No centésimo aniversário do nascimento  do filósofo do samba, uma homenagem à vida intensa e à generosidade

Dizem que o sol não brilha para todos, principalmente no mundo artístico. Para se alcançar o estrelato não bastam talento e dedicação, é preciso também ter a sorte de estar com a ideia certa, no lugar certo e no momento certo.
O músico carioca Noel Rosa, que viveu no Rio de Janeiro no início dos anos 30, foi um desses caras de sorte. Emplacou seu primeiro sucesso, "Com que Roupa?", antes de chegar aos 20 anos. E aos 22 já ganhava os dez primeiros lugares do concurso de sambas de Carnaval! Tinha tanto talento que acabava convidado para fazer de tudo: compunha, cantava, era arranjador, criava jingles publicitários, trilhas para cinema, fez até uma ópera. Aos 26 anos já acumulava mais de 250 músicas e deixou tantas lembranças, que, mesmo quase um século depois, seus biógrafos conseguiram forjar 800 páginas de causos, passagens e lendas a seu respeito.
Além de ser bom filho, bom aluno e ótimo contador de piadas, Noel tocava muito bem o violão.
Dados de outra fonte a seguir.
(** the readers of a well-formed treap are those of the finite map it
    represents: [Get] is the lookup (nil when absent), [Has] membership, [Len]
    the number of keys. *)
Theorem Immutable_Get_correct t key (Hok : im_ok t) :
  Immutable_Get t key = to_map (im_root t) !! key /\
  Immutable_Has t key = bool_decide (is_Some (to_map (im_root t) !! key)) /\
  Immutable_Len t = Z.of_nat (size (to_map (im_root t))).
Proof.
  pose proof (tree_get_lookup key _ (tok_bst _ _ _ Hok)) as Hg.
  unfold Immutable_Get, Immutable_Has, Immutable_get. rewrite <- Hg. split_and!.
  - done.
  - destruct (tree_get key (im_root t)); [by rewrite bool_decide_true by eauto|].
    rewrite bool_decide_false; [done|]. intros [? H]. done.
  - unfold Immutable_Len. rewrite (tok_count _ _ _ Hok). unfold len, to_map.
    rewrite map_size_list_to_map by apply sorted_nodup, (tok_bst _ _ _ Hok).
    by rewrite length_map.
Qed.

Lemma Mutable_get_loop_fst key t parent : (Mutable_get_loop key t parent).1 = tree_get key t.
Proof.
  revert parent. induction t as [|l IHl n r IHr]; intros parent; [done|]. simpl.
  by destruct (bytes_Compare key (node_key n)).
Qed.

(** the mutable treap computes what the immutable one does, state for state:
    root, count and (64-bit) total size after each operation, and the value of
    each reader. *)
Theorem Mutable_agrees_Immutable t key value prio :
  mu_view (Mutable_Put t key value prio) = Immutable_put (mu_view t) key value prio /\
  (mu_view <$> Mutable_Delete t key) = Immutable_Delete (mu_view t) key /\
  Mutable_Get t key = Immutable_Get (mu_view t) key /\
  Mutable_Has t key = Immutable_Has (mu_view t) key /\
  mu_view (Mutable_Reset t) = NewImmutable.
Proof.
  split_and!.
  - unfold Mutable_Put, Immutable_put. simpl. destruct (mu_root t); [done|].
    destruct (descend key _ []) as [parents [[[l n] r]|]]; [|done].
    unfold mu_view. simpl. by rewrite wrap_u64_add.
  - unfold Mutable_Delete, Immutable_Delete. simpl.
    destruct (descend key _ []) as [parents [[[l n] r]|]]; [|by destruct t].
    destruct parents, l, r; try done;
      match goal with |- context [mbind _ ?o] => by destruct o end.
  - unfold Mutable_Get, Immutable_Get, Mutable_get, Immutable_get. by rewrite Mutable_get_loop_fst.
  - unfold Mutable_Has, Immutable_Has, Mutable_get, Immutable_get. by rewrite Mutable_get_loop_fst.
  - done.
Qed.
(* ===== verification/TreapIter.v ===== *)
(** * database/internal/treap: the iterator

    The cursor is a node, with its subtrees, and the stack of its parents with the
    side each was left by: the comparison of pointers [parent.right == iter.node]
    of the code is that side.  The tree the iterator walks is the value of its
    root when it was created or last reseeked, as the code requires of its
    callers ([ForceReseek] after every change). *)

From Stdlib Require Import ZArith Lia.
From stdpp Require Import sorting.
From S2P Require Import Prelude WireCommon Treap.

(** A node and its subtrees. *)
Definition cursor : Type := tree * treapNode * tree.
Definition cur_node (c : cursor) : treapNode := c.1.2.
Definition cur_tree (c : cursor) : tree := Node c.1.1 c.1.2 c.2.

Record Iterator : Type := mkIterator {
  it_t : bool;   (* whether the iterator belongs to a mutable treap *)
  it_root : tree;
  it_node : option cursor;
  it_parents : list frame;
  it_isNew : bool;
  it_seekKey : option (list byte);
  it_startKey : option (list byte);
  it_limitKey : option (list byte);
}.

Definition set_pos (it : Iterator) (node : option cursor) (parents : list frame) : Iterator :=
  mkIterator (it_t it) (it_root it) node parents (it_isNew it) (it_seekKey it)
    (it_startKey it) (it_limitKey it).
Definition set_isNew (it : Iterator) (b : bool) : Iterator :=
  mkIterator (it_t it) (it_root it) (it_node it) (it_parents it) b (it_seekKey it)
    (it_startKey it) (it_limitKey it).
Definition set_seekKey (it : Iterator) (k : option (list byte)) : Iterator :=
  mkIterator (it_t it) (it_root it) (it_node it) (it_parents it) (it_isNew it) k
    (it_startKey it) (it_limitKey it).
(* ===== verification/LRUList.v ===== *)
(** * neutrino/cache/lru: the doubly linked list

    The elements of a list are cells of a store, linked in a ring through the
    sentinel [&l.root], the cell 0; a nil pointer is [None].  The store belongs to
    one list, so that [e.list == l] is a flag of the cell. *)

From Stdlib Require Import ZArith Lia.
From S2P Require Import Prelude.

Section list.
Context {V : Type}.

Record Element : Type := mkElement {
  e_next : option nat;
  e_prev : option nat;
  e_list : bool;
  e_Value : option V;   (* None in the sentinel *)
}.

Record List : Type := mkList {
  heap : gmap nat Element;
  l_len : Z;
  l_new : nat;   (* the next cell to be allocated *)
}.

Definition root : nat := 0.

(** [p.next = n] and the like: [None] is the nil dereference. *)
Definition set_next (p : nat) (n : option nat) (h : gmap nat Element) : option (gmap nat Element) :=
  x ← h !! p; Some (<[p := mkElement n (e_prev x) (e_list x) (e_Value x)]> h).
Definition set_prev (p : nat) (n : option nat) (h : gmap nat Element) : option (gmap nat Element) :=
  x ← h !! p; Some (<[p := mkElement (e_next x) n (e_list x) (e_Value x)]> h).
Definition set_list (p : nat) (b : bool) (h : gmap nat Element) : option (gmap nat Element) :=
  x ← h !! p; Some (<[p := mkElement (e_next x) (e_prev x) b (e_Value x)]> h).
(** [p.next] and [p.prev]: the outer option is the nil dereference. *)
Definition get_next (p : nat) (h : gmap nat Element) : option (option nat) := e_next <$> h !! p.
Definition get_prev (p : nat) (h : gmap nat Element) : option (option nat) := e_prev <$> h !! p.

Definition Element_Next (l : List) (e : nat) : option (option nat) :=
  x ← heap l !! e;
  Some (match e_next x with
        | Some p => if e_list x && negb (p =? root)%nat then Some p else None
        | None => None
        end).
Definition Element_Prev (l : List) (e : nat) : option (option nat) :=
  x ← heap l !! e;
  Some (match e_prev x with
        | Some p => if e_list x && negb (p =? root)%nat then Some p else None
        | None => None
        end).

(** [NewList], that is [Init] of a fresh list. *)
Definition NewList : List :=
  mkList {[root := mkElement (Some root) (Some root) false None]} 0 1.

Definition List_Len (l : List) : Z := l_len l.
Definition List_Front (l : List) : option (option nat) :=
  if l_len l =? 0 then Some None else get_next root (heap l).
Definition List_Back (l : List) : option (option nat) :=
  if l_len l =? 0 then Some None else get_prev root (heap l).

(** The four assignments of [insert] and [move] that link [e] after [at_]. *)
Definition link_after (e at_ : nat) (h : gmap nat Element) : option (gmap nat Element) :=
  h ← set_prev e (Some at_) h;
  n ← get_next at_ h;
  h ← set_next e n h;
  p ← get_prev e h;
  p ← p;
  h ← set_next p (Some e) h;
  n ← get_next e h;
  n ← n;
  set_prev n (Some e) h.

(** The two assignments of [remove] and [move] that unlink [e]. *)
Definition unlink (e : nat) (h : gmap nat Element) : option (gmap nat Element) :=
  p ← get_prev e h;
  p ← p;
  n ← get_next e h;
  h ← set_next p n h;
  n ← get_next e h;
  n ← n;
  p ← get_prev e h;
  set_prev n p h.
Suas criações eram interessantes, tanto pela insólita maneira de contar o dia-a-dia da cidade, espirituosa e mordaz, quanto pela levada, muito diferente, que ele obteve combinando os metais e cordas usados nos saraus das casas de família, nos teatros e cabarés, com o ritmo do rufar dos tambores, que ele ouvia desde a juventude, trazidos pelo vento dos morros para a cidade. As Pastorinhas, "Conversa de Botequim", "Feitiço da Vila", os sambas de Noel encantavam, aproximavam brancos, negros, velhos, jovens, ricos, pobres e... atraíam mulheres. Noel gostava tanto que se dava ao luxo de manter até quatro relacionamentos amorosos ao mesmo tempo.

SORTE E AZAR
Mas essa coisa de sorte e azar é mesmo pra gente desconfiar. Mesmo com tantas oportunidades e acertos, Noel também foi um azarado daqueles. Já no nascimento a vaca quase foi foi brejo. Teve que ser retirado à força da barriga de sua pobre mãe com a ajuda de um alicatão enorme de ferro, solução truculenta que lhe rendeu um queixo torto pra vida toda. Aos 15 anos percebeu que ia ficar baixinho e feio, magrelo, com aquele nariz grande e o queixo de menos. Não se detia, arrumava virtudes para compensar. Desenhava bem, tocava bem, escrevia bem, logo cativava platéias enormes em torno de si. Com seu charme frágil e elegante atraía muitas garotas, mas bem quando encontrou o amor de sua vida, a dançarina de cabaré Ceci, não pode consumá-lo. Foi obrigado a casar com outra, Linda, uma garota inexpressiva, com quem ele passou apenas algumas horas, numa noite quente de Carnaval. A moça era sobrinha do delegado e menor de idade, não teve jeito, ou casava ou ia para a prisão.
Casou e ficou com as duas, o que não foi uma idéia muito saudável. Ele já era fraco, comia pouco pra não sujar a roupa, vivia na rua, pegando chuva e orvalho. Ganhava dinheiro na Lapa e na Cinelândia, gastava no mangue e nos morros, pagando bebida e fazendo duelos musicais com Cartola, Ismael Silva, Wilson Batista e muitos outros amigos sambistas. Se apresentava várias vezes na mesma noite, andava muito, se divertia, amava e se cansava demais. Depois de uma série de gripes mal curadas, dormindo quase todo dia fora de casa, Noel pegou (dizem que da própria Ceci, sua grande paixão) uma doença até então incurável, a tuberculose, e morreu subitamente, aos 26 anos, deixando desolados amores, amigos, familiares e milhares de outras pessoas, sem ter ideia de que se tornaria um mito, suas músicas sendo tocadas e cantadas para sempre, em muitas línguas, ao longo das gerações.